Et pour la Messe à la fin des temps, ..ou vers la fin des temps  :

gabrielle a écrit:
« L'hérésie antiliturgiste, pour établir à jamais son règne, avait besoin de détruire en fait et en principe tout Sacerdoce dans le Christianisme ; car elle sentait que là où il y a un pontife, il y a un autel, et que là où il y a un autel, il y a un sacrifice, et partant un cérémonial mystérieux. Après donc avoir aboli la qualité du Pontife suprême, il fallait anéantir le caractère de l'Evêque, duquel émanela mystique imposition des mains qui perpétue la hiérarchie sacrée.... Dès lors il n'y a plus de Prêtre proprement dit ; comment la simple élection, sans consécration, ferait-elle un homme sacré ? La réforme de Luther et de Calvin ne connaîtra donc plus que des ministres de Dieu, ou des hommes, comme, on voudra.» (Dom Guéranger, I. L. 1. 404s) « C'est là le commencement de ce qui arrivera lorsque le diable et ses suppôts, déchaînés par toute la terre, y mettront le trouble et la désolation, ainsi que Daniel nous en avertit. A force d'empêcher les ordinations et de faire mourir les Prêtres, le diable empêchera enfin la célébration du grand Sacrifice, alors viendront les jours de malheur... et telle sera l'oeuvre de l'Antéchrist qui prendra tous les moyens pour empêcher la célébration de la Sainte Messe, afin que ce contre-poids soit abattu, et que Dieu mette fin à toutes choses, n'ayant plus de raison de les faire subsister.» (Dom Guéranger, Explication de la Sainte Messe) ( livre google)
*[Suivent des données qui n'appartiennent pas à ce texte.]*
(** The assignments of key on, in one record. *)
Definition key_on_reset (v : SPU_Voice) : SPU_Voice :=
  mkVoice (vol_l v) (vol_r v) (pitch v) (start_addr v) (adsr_lo v) (adsr_hi v)
    0 (repeat_addr v) true (Z.shiftl (Z.land (start_addr v) (Z.lnot 1)) 3) 0 0 0
    (decoded v) false false false 0 ADSR_ATTACK 0
    (adsr_ci v) (adsr_step v) (adsr_exp v) (adsr_inc v) (adsr_sl v).

Definition key_on_voice (i : Z) (x : Spu) : Spu :=
  (set_voice i (adsr_reload_params (key_on_reset (get_voice i x))) x)
    <| endx ::= fun e => Z.land e (not32 (Z.shiftl 1 i)) |>.

Definition process_key_on (kon : Z) (x : Spu) : Spu := scan_bits 32 key_on_voice kon x.

Definition flush_pending_kon (x : Spu) : Spu :=
  if pending_kon x =? 0 then x else (process_key_on (pending_kon x) x) <| pending_kon := 0 |>.

Definition key_off_voice (i : Z) (x : Spu) : Spu :=
  let v := get_voice i x in
  if active v
  then set_voice i (adsr_reload_params (v <| adsr_phase := ADSR_RELEASE |> <| adsr_counter := 0 |>)) x
  else x.

Definition process_key_off (koff : Z) (x : Spu) : Spu := scan_bits 32 key_off_voice koff x.

(** ** The IRQ9 address match *)

Definition irq9_check (addr : Z) (x : SpuSys) : SpuSys :=
  let p := fst x in
  if spu_irq_enabled p && negb (spu_irq_fired p) && (addr =? spu_irq_addr p)
  then (p <| spu_stat ::= fun s => Z.lor s 0x0040 |> <| spu_irq_fired := true |>, SignalInterrupt 9 (snd x))
  else x.

(** ** Mixing *)

(** The locals of the mixing loop of one voice. *)
Record Mix := mkMix {
  mv : SPU_Voice;       (* *v *)
  ms : Z;               (* s *)
  m_last : Z;           (* last_adsr_vol *)
  m_comb_l : Z; m_comb_r : Z;
  m_env : SpuSys
}.
#[export] Instance eta_Mix : Eta Mix := fun t =>
  mkMix (mv t) (ms t) (m_last t) (m_comb_l t) (m_comb_r t) (m_env t).

Definition SPU_BLOCK : Z := 28 * 4096.

(** The advance to the next block, and the loop around it; the position in
    blocks bounds its rounds. *)
Definition next_block (v : SPU_Voice) : SPU_Voice :=
  let v := v <| sample_pos ::= fun p => u32 (p - SPU_BLOCK) |> in
  if loop_pending v
  then v <| current_addr := Z.shiftl (repeat_addr v) 3 |> <| loop_pending := false |>
  else v <| current_addr ::= fun a => Z.land (u32 (a + 16)) (SPU_RAM_SIZE - 1) |>.

Fixpoint next_blocks (fuel : nat) (v : SPU_Voice) : SPU_Voice :=
  match fuel with
  | O => v
  | S fuel =>
    let v := next_block v in
    if 28 <=? Z.shiftr (sample_pos v) 12 then next_blocks fuel v else v
  end.

Definition block_boundary (v : SPU_Voice) : SPU_Voice :=
  if 28 <=? Z.shiftr (sample_pos v) 12
  then (next_blocks (Z.to_nat (sample_pos v / SPU_BLOCK)) v) <| block_decoded := false |>
  else v.

(** Decoding the current block if it is not; whether the loop breaks. *)
Definition mix_fetch (i : Z) (t : Mix) : bool * Mix :=
  if block_decoded (mv t) then (false, t)
  else
    let x := irq9_check (current_addr (mv t)) (m_env t) in
    let '(v, p) := decode_adpcm_block i (mv t) (current_addr (mv t)) (fst x) in
    (negb (active v), t <| mv := v |> <| m_env := (p, snd x) |>).

(** One sample into both buffers at [offset + s]. *)
Definition mix_sample (offset : Z) (t : Mix) : Mix :=
  let v := mv t in
  let pcm := aget (decoded v) (Z.shiftr (sample_pos v) 12) in
  let k := offset + ms t in
  t <| m_env ::= upd_spu (fun p => p
         <| mix_buf_l ::= fun l => aset l k (s32 (aget l k + Z.shiftr (pcm * m_comb_l t) 15)) |>
         <| mix_buf_r ::= fun l => aset l k (s32 (aget l k + Z.shiftr (pcm * m_comb_r t) 15)) |>) |>
    <| mv := v <| sample_pos ::= fun p => u32 (p + pitch v) |> |>
    <| ms ::= Z.add 1 |>.

Fixpoint batch_loop (n : nat) (offset : Z) (t : Mix) : Mix :=
  match n with
  | O => t
  | S n => batch_loop n offset (mix_sample offset t)
  end.

Definition batch_ci (v : SPU_Voice) : Z := let ci := adsr_rate v in if ci <=? 0 then 1 else ci.

(** The number of samples before the counter overflows, the block ends or
    the chunk is complete. *)
Definition batch_length (num_samples : Z) (t : Mix) : Z :=
  let v := mv t in
  let batch := if adsr_counter v <? 0x8000 then (0x7FFF - adsr_counter v) / batch_ci v else 0 in
  let batch :=
    if 0 <? pitch v then
      let blk_lim := Z.quot (28 * 4096 - s32 (sample_pos v) - 1) (pitch v) + 1 in
      if (0 <? blk_lim) && (blk_lim <? batch) then blk_lim else batch
    else batch in
  Z.min batch (num_samples - ms t).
Notons que Saint Pie X emploie le terme jusqu’à la fin des siècles qui est un terme général pour indiquer le temps des tribulations finales.

https://messe.forumactif.org/t339p50-fuyez-celui-qui-est-heretique#4827




Ce que Daniel met le plus en évidence pour le temps de l'antéchrist et de la fin du monde, c'est la persécution finale qui s'abattra sur l'Église, et dont celle d'Antiochus n'aura été qu'une faible image. Cette persécution finale, Daniel la caractérise comme un "Temps de détresse n'ayant jamais eu son pareil dans toute la suite de l'histoire" "temps quale non fuit ex quo gentes coeperunt usque ad illud." (Daniel XIII, I)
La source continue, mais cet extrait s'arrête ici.